* **Goal of the exercise**: Using the entries below, write out the line with "exists c. by rewrite <- list_elem_of_In.", the line with "rewrite bool_decide_eq_false_2 by done. rewrite", and every line in between, exactly as each is written.
----- Data supplied -----
(* ===== verification/Target.v ===== *)
(** * The target of a proxying request

    Model of [crates/skimasque-core/src/target.rs]: a [host:port] pair, its
    textual form, and its passage through a URI Template; and of the protocol
    tokens of [crates/skimasque-core/src/lib.rs]. *)

From S2P Require Import Prelude RustStr RustNet Template.

Inductive Error : Type :=
  | EmptyHost
  | InvalidPort (port : str)
  | ZoneIdentifier (host : str)
  | IllegalHost (host : str)
  | PathDoesNotMatch (path : str)
  | TemplateError (e : Template.Error).

Inductive TargetHost : Type :=
  | Ip (ip : IpAddr)
  | Name (name : str).
#[global] Instance TargetHost_eq_dec : EqDecision TargetHost.
Proof. solve_decision. Defined.

(** Characters that cannot appear in a reg-name. *)
Definition illegal_host_char (c : Z) : bool :=
  is_whitespace c || is_control c || contains c "/?#[]@:".

Definition parse_host (host : str) : result Error TargetHost :=
  if bool_decide (host = []) then Err EmptyHost
  else if contains 37 host then Err (ZoneIdentifier host)
  else
    match parse_ip (unbracketed host) with
    | Some ip => Ok (Ip ip)
    | None =>
        if existsb illegal_host_char (unbracketed host) then Err (IllegalHost host)
        else Ok (Name (unbracketed host))
    end.

Definition to_variable (h : TargetHost) : str :=
  match h with Ip ip => display_ip ip | Name name => name end.

Definition display_host (h : TargetHost) : str :=
  match h with
  | Ip (V6 b) => "[" ++ display_v6 b ++ "]"
  | Ip (V4 b) => display_v4 b
  | Name name => name
  end.

Record Target : Type := mkTarget { host : TargetHost; port : Z }.
#[global] Instance Target_eq_dec : EqDecision Target.
Proof. solve_decision. Defined.

Definition new (host : TargetHost) (port : Z) : result Error Target :=
  if port =? 0 then Err (InvalidPort "0") else Ok (mkTarget host port).

Definition parse_port (port : str) : result Error Z :=
  ok_or (parse_u16 port) (InvalidPort port).

Definition parse (input : str) : result Error Target :=
  '(host, port) ←
    match rsplit_once 93 input with
    | Some (before, rest) =>
        port ← ok_or (strip_prefix ":" rest) (InvalidPort rest);
        Ok (before ++ [93], port)
    | None => ok_or (rsplit_once 58 input) (InvalidPort [])
    end;
  port ← parse_port port;
  host ← parse_host host;
  new host port.

Definition target_values (t : Target) : values_map :=
  <["target_port" : str := to_string (port t)]>
    (<["target_host" : str := to_variable (host t)]> ∅).

Definition expand_path (t : Target) (template : UriTemplate) : result Error str :=
  map_err TemplateError (Template.expand_path template (target_values t)).

Definition from_path (template : UriTemplate) (path : str) : result Error Target :=
  values ← ok_or (match_path template path) (PathDoesNotMatch path);
  host ← ok_or (values !! ("target_host" : str)) (PathDoesNotMatch path);
  port ← ok_or (values !! ("target_port" : str)) (PathDoesNotMatch path);
  port ← parse_port port;
  host ← parse_host host;
  new host port.

Definition display (t : Target) : str := display_host (host t) ++ ":" ++ to_string (port t).

(** ** Upgrade tokens *)

Inductive Protocol : Type := ConnectUdp | ConnectTcp | ConnectIp.

Definition upgrade_token (p : Protocol) : str :=
  match p with
  | ConnectUdp => "connect-udp"
  | ConnectTcp => "connect-tcp"
  | ConnectIp => "connect-ip"
  end.

Definition default_template (p : Protocol) (proxy_authority : str)
    : result Template.Error UriTemplate :=
  match p with
  | ConnectUdp => default_connect_udp proxy_authority
  | ConnectTcp => default_connect_tcp proxy_authority
  | ConnectIp => default_connect_ip proxy_authority
  end.

(** [FromStr]; the error carries the unknown token. *)
Definition protocol_from_str (token : str) : result str Protocol :=
  if str_eqb token "connect-udp" then Ok ConnectUdp
  else if str_eqb token "connect-tcp" then Ok ConnectTcp
  else if str_eqb token "connect-ip" then Ok ConnectIp
  else Err token.

Definition capsule_protocol_enabled (value : str) : bool := str_eqb (trim value) "?1".

(** ** Valid targets *)

(** A host as the parser produces it. *)
Definition host_ok (h : TargetHost) : Prop :=
  match h with
  | Ip ip => ip_ok ip
  | Name n => n ≠ [] ∧ 37 ∉ n ∧ parse_ip n = None ∧ existsb illegal_host_char n = false ∧ chars_ok n
  end.
Definition target_ok (t : Target) : Prop := host_ok (host t) ∧ 0 < port t ≤ u16_max.

Lemma illegal_not_in n c :
  existsb illegal_host_char n = false → illegal_host_char c = true → c ∉ n.
Proof.
  intros H Hc Hin. apply not_true_iff_false in H. apply H, existsb_exists.
  exists c. by rewrite <- list_elem_of_In.
Qed.

Lemma parse_host_variable h : host_ok h → parse_host (to_variable h) = Ok h.
Proof.
  intros Hh. unfold parse_host. destruct h as [ip|n]; cbn [to_variable host_ok] in *.
  - rewrite bool_decide_eq_false_2 by (by apply display_ip_nonempty).
    rewrite (proj2 (contains_false 37 _)) by (apply display_ip_not_in; lia).
    rewrite unbracketed_id by (apply display_ip_not_in; lia). by rewrite parse_display_ip.
  - destruct Hh as (? & H37%contains_false & Hip & Hill & _).
    rewrite bool_decide_eq_false_2 by done. rewrite H37.
    rewrite unbracketed_id by (by eapply illegal_not_in). by rewrite Hip, Hill.
Qed.

Lemma parse_host_display h : host_ok h → parse_host (display_host h) = Ok h.
Proof.
  intros Hh. destruct h as [[b|b]|n].
  - by apply (parse_host_variable (Ip (V4 b))).
  - cbn [display_host]. unfold parse_host. rewrite bool_decide_eq_false_2 by done.
    rewrite (proj2 (contains_false 37 _)), unbracketed_app.
    + change (display_v6 b) with (display_ip (V6 b)). by rewrite (parse_display_ip (V6 b) Hh).
    + rewrite !elem_of_app. intros [H|[H|H]]; [by apply list_elem_of_singleton in H| |
        by apply list_elem_of_singleton in H].
      revert H. apply (display_ip_not_in (V6 b)). lia.
  - by apply (parse_host_variable (Name n)).
Qed.

Lemma parse_port_to_string p : 0 ≤ p ≤ u16_max → parse_port (to_string p) = Ok p.
Proof.
  intros Hp. unfold parse_port, parse_u16. rewrite from_str_radix_to_string by lia.
  by rewrite decide_True by lia.
Qed.

Lemma split_unbracketed h p :
  93 ∉ h → 0 ≤ p → rsplit_once 93 (h ++ ":" ++ to_string p) = None ∧
    rsplit_once 58 (h ++ ":" ++ to_string p) = Some (h, to_string p).
Proof.
  intros Hh Hp. split.
  - apply rsplit_once_None. rewrite !elem_of_app.
    intros [?|[H|H]]; [done|by apply list_elem_of_singleton in H|by apply digit_not_in in H].
  - apply rsplit_once_Some. split; [done|]. by apply digit_not_in.
Qed.

Lemma split_bracketed h p :
  0 ≤ p → rsplit_once 93 (("[" ++ h ++ "]") ++ ":" ++ to_string p) =
    Some (("[" : str) ++ h, ":" ++ to_string p).
Proof.
  intros Hp. apply rsplit_once_Some. split; [by rewrite <- !app_assoc|].
  rewrite elem_of_app. intros [H|H]; [by apply list_elem_of_singleton in H|by apply digit_not_in in H].
Qed.

Lemma new_ok h p : 0 < p → new h p = Ok (mkTarget h p).
Proof. intros Hp. unfold new. by destruct (Z.eqb_spec p 0); [lia|]. Qed.

(** ** Correctness *)

(** The target survives the trip to the proxy: for every valid target and
    every delimited template over the two MASQUE variables, the client's path
    expands, and the proxy recovers exactly that target from it, be it a name,
    an IPv4 or an IPv6 literal. *)
Theorem target_path_roundtrip (s : str) (template : UriTemplate) (t : Target) :
  Template.parse s = Ok template → delimited (parts template) = true →
  (∀ n, n ∈ variables template ↔ n ∈ CONNECT_UDP_VARIABLES) → target_ok t →
  ∃ path, expand_path t template = Ok path ∧ from_path template path = Ok t.
Proof.
  intros Hp Hd Hvars [Hh Hport].
  assert (target_values t !! ("target_host" : str) = Some (to_variable (host t)) ∧
    target_values t !! ("target_port" : str) = Some (to_string (port t))) as [Hvh Hvp].
  { unfold target_values. rewrite lookup_insert_ne, !lookup_insert_eq by done. done. }
  apply Template.parse_Ok in Hp as (_ & Hv & _). rewrite Hv in Hvars.
  destruct (match_expand (target_values t) (parts template)) as (path & Hx & _ & Hm); [|done|].
  { intros n Hn%Hvars. apply elem_of_cons in Hn as [->|Hn].
    - rewrite Hvh. eexists. split; [done|]. destruct (host t) as [ip|n]; simpl in *.
      + split; [by apply display_ip_nonempty|apply chars_ok_display_ip].
      + naive_solver.
    - apply list_elem_of_singleton in Hn as ->. rewrite Hvp. eexists. split; [done|].
      split; [by apply to_string_no_plus; lia|]. apply chars_ok_to_string. lia. }
  exists path. unfold expand_path, Template.expand_path. rewrite Hx. split; [done|].
  destruct (Hm ∅) as (m & Hmm & Hext). unfold from_path, match_path. rewrite Hmm. bind_simpl.
  rewrite !Hext, !decide_True by (apply Hvars; repeat constructor). rewrite Hvh, Hvp. bind_simpl.
  rewrite parse_port_to_string by lia. bind_simpl. rewrite parse_host_variable by done. bind_simpl.
  rewrite new_ok by lia. by destruct t.
Qed.

Lemma target_path_roundtrip_witness :
  ∃ template path, default_connect_tcp "e.org" = Ok template ∧
    path = of_string "/.well-known/masque/tcp/%3A%3A1/443/" ∧
    expand_path (mkTarget (Ip (V6 1)) 443) template = Ok path ∧
    from_path template path = Ok (mkTarget (Ip (V6 1)) 443).
Proof.
  destruct (default_connect_tcp "e.org") as [t|e] eqn:Ht; [|by vm_compute in Ht].
  destruct (target_path_roundtrip _ t (mkTarget (Ip (V6 1)) 443) Ht) as (path & Hx & Hf).
  - vm_compute in Ht. injection Ht as <-. by vm_compute.
  - vm_compute in Ht. injection Ht as <-. intros n. cbn [variables].
    change CONNECT_UDP_VARIABLES with [("target_host" : str); ("target_port" : str)]. done.
  - split; simpl; unfold u16_max; lia.
  - exists t, path. split_and!; try done. vm_compute in Ht. injection Ht as <-.
    vm_compute in Hx. by injection Hx as <-.
Defined.

(** Text round trip: a valid target printed as [host:port] (IPv6 in
    brackets) parses back to the same target. *)
Theorem target_display_roundtrip (t : Target) : target_ok t → parse (display t) = Ok t.
Proof.
  intros [Hh Hp]. unfold parse, display. pose proof (parse_host_display _ Hh) as Hd.
  assert (93 ∉ display_host (host t) ∨ ∃ b, host t = Ip (V6 b)) as [Hn|[b Hb]].
  { destruct (host t) as [[b|b]|n]; simpl in *; [|by eauto|].
    - left. apply (display_ip_not_in (V4 b)). lia.
    - left. destruct Hh as (_ & _ & _ & Hi & _). by eapply illegal_not_in. }
  - destruct (split_unbracketed (display_host (host t)) (port t)) as [-> ->]; [done|lia|].
    simpl. rewrite parse_port_to_string by lia. simpl. rewrite Hd. simpl.
    rewrite new_ok by lia. by destruct t.
  - rewrite Hb in *. cbn [display_host] in *. rewrite split_bracketed by lia.
    rewrite strip_prefix_app. bind_simpl. rewrite <- app_assoc.
    rewrite parse_port_to_string by lia. bind_simpl. change (of_string "]") with [93] in Hd. rewrite Hd. bind_simpl.
    rewrite new_ok by lia. destruct t. simpl in *. by subst.
Qed.

Lemma target_display_roundtrip_witness :
  target_ok (mkTarget (Name "db.internal") 5432) ∧
  display (mkTarget (Name "db.internal") 5432) = of_string "db.internal:5432" ∧
  parse (display (mkTarget (Name "db.internal") 5432)) = Ok (mkTarget (Name "db.internal") 5432).
Proof.
  assert (target_ok (mkTarget (Name "db.internal") 5432)) as H.
  { split; [|simpl; unfold u16_max; lia]. split_and!; by_decide || done. }
  split; [exact H|]. split; [done|]. by apply target_display_roundtrip.
Defined.

Lemma parse_host_Ok h r :
  chars_ok h → parse_host h = Ok r → host_ok r ∨ r = Name [].
Proof.
  unfold parse_host. intros Hc H. case_bool_decide as Hne; [done|].
  destruct (contains 37 h) eqn:H37; [done|]. apply contains_false in H37.
  assert (∀ c, c ∈ unbracketed h → c ∈ h) as Hsub.
  { intros c. unfold unbracketed. destruct (strip_prefix "[" h) as [x|] eqn:Hx; bind_simpl; [|tauto].
    destruct (strip_suffix "]" x) as [y|] eqn:Hy; cbn [default from_option id]; [|tauto].
    apply strip_prefix_Some in Hx as ->. apply strip_suffix_Some in Hy as ->.
    rewrite !elem_of_app. tauto. }
  destruct (parse_ip (unbracketed h)) as [ip|] eqn:Hip.
  { injection H as <-. left. by apply parse_ip_ok in Hip. }
  case_match eqn:Hill; [done|]. injection H as <-.
  destruct (decide (unbracketed h = [])) as [->|Hu]; [by right|left].
  split_and!; [done|by intros ?%Hsub|done|done|].
  apply Forall_forall. rewrite Forall_forall in Hc. auto.
Qed.

(** What [Target::parse] accepts: the port is non-zero and the host is an
    address, or a name free of delimiters, white space, control characters and
    zone identifiers that is not itself an address; the one exception is the
    empty name, which only an empty pair of brackets produces. *)
Theorem target_parse_valid (input : str) (t : Target) :
  chars_ok input → parse input = Ok t →
  0 < port t ≤ u16_max ∧ (host_ok (host t) ∨ host t = Name []).
Proof.
  intros Hc H. unfold parse in H. apply bind_Ok in H as ([h p] & Hsplit & H).
  apply bind_Ok in H as (port & Hport & H). apply bind_Ok in H as (hh & Hhost & H).
  unfold new in H. destruct (Z.eqb_spec port 0) as [|Hp0]; [done|]. injection H as <-. simpl.
  apply ok_or_Ok, from_str_radix_bound in Hport; [|done..]. split; [lia|].
  apply (parse_host_Ok h); [|done].
  assert (∃ rest, input = h ++ rest) as [rest ->]; [|by apply Forall_app in Hc as [? _]].
  destruct (rsplit_once 93 input) as [[a b]|] eqn:Hr.
  - apply bind_Ok in Hsplit as (p' & _ & Heq). injection Heq as <- <-.
    apply rsplit_once_Some in Hr as [-> _]. exists b. by rewrite <- app_assoc.
  - apply ok_or_Ok, rsplit_once_Some in Hsplit as [-> _]. eauto.
Qed.

Lemma target_parse_valid_witness :
  parse "[2001:db8::1]:443" = Ok (mkTarget (Ip (V6 0x20010db8000000000000000000000001)) 443) ∧
  0 < 443 ≤ u16_max ∧ (host_ok (Ip (V6 0x20010db8000000000000000000000001)) ∨
    Ip (V6 0x20010db8000000000000000000000001) = Name []).
Proof.
  split; [by vm_compute|].
  apply (target_parse_valid "[2001:db8::1]:443"
    (mkTarget (Ip (V6 0x20010db8000000000000000000000001)) 443)); [by_decide|by vm_compute].
Defined.

(** An empty pair of brackets slips past the empty-host check. *)
Lemma target_parse_empty_brackets : parse "[]:80" = Ok (mkTarget (Name []) 80).
Proof. done. Qed.

Lemma protocol_token_roundtrip p : protocol_from_str (upgrade_token p) = Ok p.
Proof. by destruct p. Qed.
-----
* **Solved exercise**:
  exists c. by rewrite <- list_elem_of_In.
Qed.

Lemma parse_host_variable h : host_ok h → parse_host (to_variable h) = Ok h.
Proof.
  intros Hh. unfold parse_host. destruct h as [ip|n]; cbn [to_variable host_ok] in *.
  - rewrite bool_decide_eq_false_2 by (by apply display_ip_nonempty).
    rewrite (proj2 (contains_false 37 _)) by (apply display_ip_not_in; lia).
    rewrite unbracketed_id by (apply display_ip_not_in; lia). by rewrite parse_display_ip.
  - destruct Hh as (? & H37%contains_false & Hip & Hill & _).
    rewrite bool_decide_eq_false_2 by done. rewrite H37.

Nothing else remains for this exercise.